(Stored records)
----------
(** * RedisDrizzleCache: the table-aware query cache of packages/db

    The class is the module that packages/db/src/index.ts and client.ts
    import as [./cache].

    A shallow embedding of the class [RedisDrizzleCache] (constructor,
    [strategy], [get], [put], [onMutate], [formatKey], [calculateTtl]) together
    with the parts of its environment the methods touch: the Redis keyspace
    behind the client handle, the wall clock read by [Date.now()], the
    console, and the runtime's [JSON.stringify] / [JSON.parse].

    Modelling conventions.
    - JavaScript numbers are modelled by [Z]: the TTL arithmetic of the class
      only floors, subtracts and clamps, and every quantity involved (seconds,
      milliseconds, epoch stamps) is an integer.  Fractions, NaN and the
      infinities are outside the model, and so is the exponent notation the
      runtime prints from 1e21 on: a number is written in plain decimal.
    - JavaScript strings are modelled by [string], one [ascii] per code unit,
      so code units above 255 are outside the model.
    - An [async] method is run to completion: a method is a state transformer
      that ends in a normal completion (the promise resolves) or in an abrupt
      one (the promise rejects).  Interleavings of concurrent calls are not
      modelled.
    - The plain object [usedTablesPerKey] is a finite map of its own
      properties, read through the prototype chain: a name that
      [Object.prototype] defines is found there when the object has no own
      property of that name. *)

From Stdlib Require Import ZArith String Ascii List Lia DecimalString DecimalZ.
From Stdlib Require Decimal DecimalFacts DecimalPos DecimalN.
From stdpp Require Import gmap strings list fin_maps.

Local Set Warnings "-register-all,-clear-no-such-hyp".
Local Open Scope string_scope.
Local Open Scope Z_scope.
(** The loop throws only at a matched entry whose raw value is the bare
    word [between], and then it does throw. *)
Lemma forEach_push_Throw (searchParams : list (string * string)) :
  forall initialFilters,
    (exists e, forEach (pushInitialFilter columns) searchParams initialFilters
               = Throw e)
    <-> exists key, In (key, "between") searchParams
                    /\ In key (map Column.name columns).
Proof.
  induction searchParams as [|entry rest IH]; intros acc.
  - split; [intros [e H]; discriminate H | intros [k [[] _]]].
  - cbn [forEach].
    pose proof (pushInitialFilter_cases acc entry) as Hstep.
    destruct (pushInitialFilter columns acc entry) as [acc'|e] eqn:E.
    + cbn [bind]. rewrite IH. split.
      * intros [k [Hin Hk]]. exists k. split; [now right | assumption].
      * intros [k [[Heq|Hin] Hk]]; [|exists k; now split].
        exfalso. subst entry.
        destruct (findColumn_Some k Hk) as [c [Hc _]].
        unfold pushInitialFilter in E.
        rewrite Hc in E. discriminate E.
    + cbn [bind]. split; [|intros _; now exists e].
      intros _. destruct Hstep as [Hm Hv]. destruct entry as [k v].
      cbn [snd] in Hv. subst v. exists k. split; [now left|].
      unfold matched in Hm. cbn [fst] in Hm.
      destruct (in_dec string_dec k (map Column.name columns)) as [Hin|Hnot];
        [assumption|].
      rewrite (findColumn_None k Hnot) in Hm. discriminate Hm.
Qed.

(** An entry whose key names no column changes nothing, wherever it
    stands: not the array, and not whether the loop throws. *)
Lemma forEach_push_skip (before after : list (string * string))
    (entry : string * string) :
  findColumn columns (fst entry) = None ->
  forall initialFilters,
    forEach (pushInitialFilter columns) (before ++ entry :: after)
      initialFilters
    = forEach (pushInitialFilter columns) (before ++ after) initialFilters.
Proof.
  intros Hnone. destruct entry as [key value]. cbn [fst] in Hnone.
  induction before as [|b before IH]; intros acc.
  - cbn [app forEach]. now rewrite (pushInitialFilter_unmatched _ _ _ Hnone).
  - cbn [app forEach].
    destruct (pushInitialFilter columns acc b) as [acc'|e]; cbn [bind];
      [apply IH | reflexivity].
Qed.

(** The descriptor of a matched entry [key=op:rest] whose operator is not
    the range operator: the operator is the text before the first colon,
    the value is the text between the first colon and the second one. *)
Lemma pushInitialFilter_scalar (initialFilters : list Filter.t)
    (column : Column.t) (key op rest : string) :
  findColumn columns key = Some column ->
  occurs ":" op = false ->
  op <> "between" ->
  pushInitialFilter columns initialFilters (key, op ++ String ":" rest)
  = Ok (initialFilters
          ++ [Filter.mk key op (VScalar (fst (split ":" rest)))
                (getUIFieldType column false)])%list.
Proof.
  intros Hc Hop Hne. unfold pushInitialFilter. rewrite Hc.
  rewrite (split_first ":" op rest Hop). cbn [fst snd elements nth_error].
  apply String.eqb_neq in Hne. rewrite Hne. reflexivity.
Qed.

(** C4.  When every key of the parameters names a column of the catalog,
    the list the parser returns has one descriptor per parameter, in the
    order of the parameters: the i-th descriptor is the one parsed from the
    i-th parameter, so the names of the descriptors are the keys in order.
    The parser returns such a list unless some raw value is the bare word
    [between]. *)
Theorem useInitialFilters_preserves_order
    (searchParams : list (string * string)) :
  (forall entry, In entry searchParams ->
                 In (fst entry) (map Column.name columns)) ->
  match useInitialFilters columns searchParams with
  | Ok fs =>
      Forall2 (parsedFrom columns) searchParams fs
      /\ map Filter.name fs = map fst searchParams
  | Throw _ => exists key, In (key, "between") searchParams
  end.
Proof.
  intros Hall. unfold useInitialFilters.
  destruct (forEach _ searchParams []) as [fs|e] eqn:E.
  - apply forEach_push_Ok in E as [added [-> Hadded]]. cbn [app].
    assert (Hfilter : filter (matched columns) searchParams = searchParams).
    { apply forallb_filter_id. apply forallb_forall. intros entry Hin.
      unfold matched.
      destruct (findColumn_Some _ (Hall entry Hin)) as [c [-> _]].
      reflexivity. }
    rewrite Hfilter in Hadded. split; [assumption|].
    clear -Hadded. induction Hadded as [|entry f ps fs Hf _ IH];
      [reflexivity|].
    cbn [map]. destruct Hf as [-> _]. now rewrite IH.
  - destruct (proj1 (forEach_push_Throw searchParams [])) as [key [Hin _]];
      [now exists e|].
    now exists key.
Qed.

(** C5.  A parameter whose key names no column of the catalog yields no
    descriptor: the parser returns what it returns without that parameter.
    With a [status] column and no [unrelatedKey] column in the catalog, the
    parameters [unrelatedKey=x], [status=is:AVAILABLE] yield exactly one
    descriptor, of name [status], operator [is] and value [AVAILABLE]. *)
Theorem useInitialFilters_skips_unmatched :
  (forall before after key value,
     ~ In key (map Column.name columns) ->
     useInitialFilters columns (before ++ (key, value) :: after)
     = useInitialFilters columns (before ++ after))
  /\ (In "status" (map Column.name columns) ->
      ~ In "unrelatedKey" (map Column.name columns) ->
      useInitialFilters columns
        [("unrelatedKey", "x"); ("status", "is:AVAILABLE")]
      = Ok [Filter.mk "status" "is" (VScalar "AVAILABLE") "enum"]).
Proof.
  split.
  - intros before after key value Hnot. unfold useInitialFilters.
    apply forEach_push_skip. cbn [fst]. now apply findColumn_None.
  - intros Hstatus Hnot. unfold useInitialFilters. cbn [forEach].
    rewrite (pushInitialFilter_unmatched _ _ _ (findColumn_None _ Hnot)).
    cbn [bind].
    destruct (findColumn_Some _ Hstatus) as [c [Hc Hn]].
    change "is:AVAILABLE" with ("is" ++ String ":" "AVAILABLE").
    rewrite (pushInitialFilter_scalar [] c "status" "is" "AVAILABLE" Hc)
      by (reflexivity || discriminate).
    cbn [bind app]. unfold getUIFieldType, fieldTypeOf. rewrite Hn.
    reflexivity.
Qed.

(** C3.  Against a catalog with a [valuation] column, the parameter
    [valuation=between:10,50], which is the wire form of the descriptor of
    name [valuation], operator [between] and value [["10"; "50"]], parses
    back to one descriptor with that name, that operator and that
    two-element value in that order (its type is the resolved "number"). *)
Theorem useInitialFilters_between_roundtrip :
  In "valuation" (map Column.name columns) ->
  useInitialFilters columns [("valuation", "between:10,50")]
  = Ok [Filter.mk "valuation" "between" (VArray ["10"; "50"]) "number"].
Proof.
  intros Hin. destruct (findColumn_Some _ Hin) as [c [Hc Hn]].
  unfold useInitialFilters. cbn [forEach]. unfold pushInitialFilter.
  rewrite Hc. unfold getUIFieldType, fieldTypeOf. rewrite Hn. reflexivity.
Qed.

End Parser.

(** X12.  The parser throws exactly when some parameter has the key of a
    column and the bare word [between] as raw value; on every other input
    it returns a list. *)
Lemma useInitialFilters_Throw_iff (columns : list Column.t)
    (searchParams : list (string * string)) :
  (exists e, useInitialFilters columns searchParams = Throw e)
  <-> exists key, In (key, "between") searchParams
                  /\ In key (map Column.name columns).
Proof. apply forEach_push_Throw. Qed.

(** C1.  The parser does raise an exception: on the single parameter
    [valuation=between], whose operator token is the range operator and
    which has no colon, reading the value component gives [undefined] and
    splitting it on the comma throws a [TypeError]. *)
Theorem useInitialFilters_bare_between_throws :
  useInitialFilters [Column.mk "valuation" true None]
    [("valuation", "between")]
  = Throw TypeError.
Proof. reflexivity. Qed.
(** [defer cleanup body]: the cleanup runs when the body is left, by a
    return or by a panic. *)
Definition defer {A : Type} (cleanup : M unit) (body : M A) : M A :=
  fun s =>
    let '(r, s1, t1) := body s in
    match cleanup s1 with
    | (Done _, s2, t2) => (r, s2, t1 ++ t2)
    | (Panicked msg, s2, t2) => (Panicked msg, s2, t1 ++ t2)
    end.

Notation "'let*' x := m 'in' k" := (bind m (fun x => k))
  (at level 10, x pattern, m at level 100, k at level 200, only parsing).

(** A call [f(p)] with a non-nil pointer [p] to [obj]: the caller goes
    on with the object as the callee left it. *)
Definition call {A : Type} (f : pointer_fn A) (obj : A) (s : Store)
  : result error * A * Store :=
  let '(o, p, s') := f (Some obj) s in (o, default obj p, s').

Definition call_option (ch : chain) (i : nat) (opt : RequestOption)
    (req : http.Request) : M (error * http.Request) :=
  fun s =>
    let '(o, req', s') := call opt req s in
    (match o with
     | Done e => Done (e, req')
     | Panicked msg => Panicked msg
     end, s', [EvOption ch i o]).

Definition call_validator (v : ValidateResponse) (resp : http.Response)
  : M (error * http.Response) :=
  fun s =>
    let '(o, resp', s') := call v resp s in
    (match o with
     | Done e => Done (e, resp')
     | Panicked msg => Panicked msg
     end, s', [EvValidate resp o]).

Definition call_parser (p : ResponseParser) (resp : http.Response) : M error :=
  fun s =>
    let '(o, _, s') := call p resp s in (o, s', [EvParse resp o]).
(** C4: for every dataset a year selection retrieves, the selection
    averages that very object over 'time', as its second library call and
    whatever the session did before; the dataset object is new, still
    holds what the retrieval returned, and no object that existed before
    is changed.  When the averaging succeeds, its result is a new object,
    a grid over (lat, lon), and it is this object that is handed to the
    map plot; when the plot succeeds too, it is the grid on screen. *)
Theorem C4_grid_is_time_average
    (tb : Toolbox) (HC : ToolboxContract tb) (a : App) (s : Session) (y : Z)
    (c : Cube) :
  catalogue_retrieve era5_monthly (request (variable_of a) y) = Ok c ->
  let s1 := select_year a s y in
  let r := length (heap (py s)) in
  new_events (py s) (py s1) !! 1%nat = Some (EvAverage r "time") /\
  heap (py s) !! r = None /\
  heap (py s1) !! r = Some c /\
  preserved (py s) (py s1) /\
  forall g, cube_average c "time" = Ok g ->
    cube_dims g = ["lat"; "lon"] /\
    heap (py s1) !! S r = Some g /\
    new_events (py s) (py s1) !! 2%nat =
      Some (EvLivemapPlot (S r) {[ child_param_of a := r ]}) /\
    (livemap_plot g = Ok tt ->
     displayed s1 =
       Some {| layer := S r; click_kwargs := {[ child_param_of a := r ]} |} /\
     rendered_grid s1 = Some g).
Proof.
  intros Hc s1 r.
  destruct (select_year_retrieved a s y c Hc) as (h & t & Hpy & Hg).
  fold s1 r in Hpy, Hg.
  split; [by rewrite Hpy, new_events_app|].
  split; [by apply lookup_ge_None|].
  split; [rewrite Hpy; apply lookup_fresh_cons|].
  split; [rewrite Hpy; apply preserved_app|].
  intros g Hav. destruct (Hg g Hav) as [-> ->].
  split.
  { rewrite (average_dims _ _ _ Hav), (retrieve_dims _ _ _ Hc). reflexivity. }
  split; [rewrite Hpy; apply lookup_fresh_next|].
  split; [by rewrite Hpy, new_events_app|].
  intros Hp. pose proof (select_year_shows a s y c g Hc Hav Hp) as Hs1.
  fold s1 r in Hs1. unfold rendered_grid. rewrite Hs1; simpl.
  split; [done|]. apply lookup_fresh_next.
Qed.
----------
■ Action item: Scan the records for lines that hold "unfold", and reproduce each one you find.

■ Answer:
        unfold pushInitialFilter in E.
      unfold matched in Hm. cbn [fst] in Hm.
  intros Hc Hop Hne. unfold pushInitialFilter. rewrite Hc.
  intros Hall. unfold useInitialFilters.
      unfold matched.
  - intros before after key value Hnot. unfold useInitialFilters.
  - intros Hstatus Hnot. unfold useInitialFilters. cbn [forEach].
    cbn [bind app]. unfold getUIFieldType, fieldTypeOf. rewrite Hn.
  unfold useInitialFilters. cbn [forEach]. unfold pushInitialFilter.
  rewrite Hc. unfold getUIFieldType, fieldTypeOf. rewrite Hn. reflexivity.
  fold s1 r in Hs1. unfold rendered_grid. rewrite Hs1; simpl.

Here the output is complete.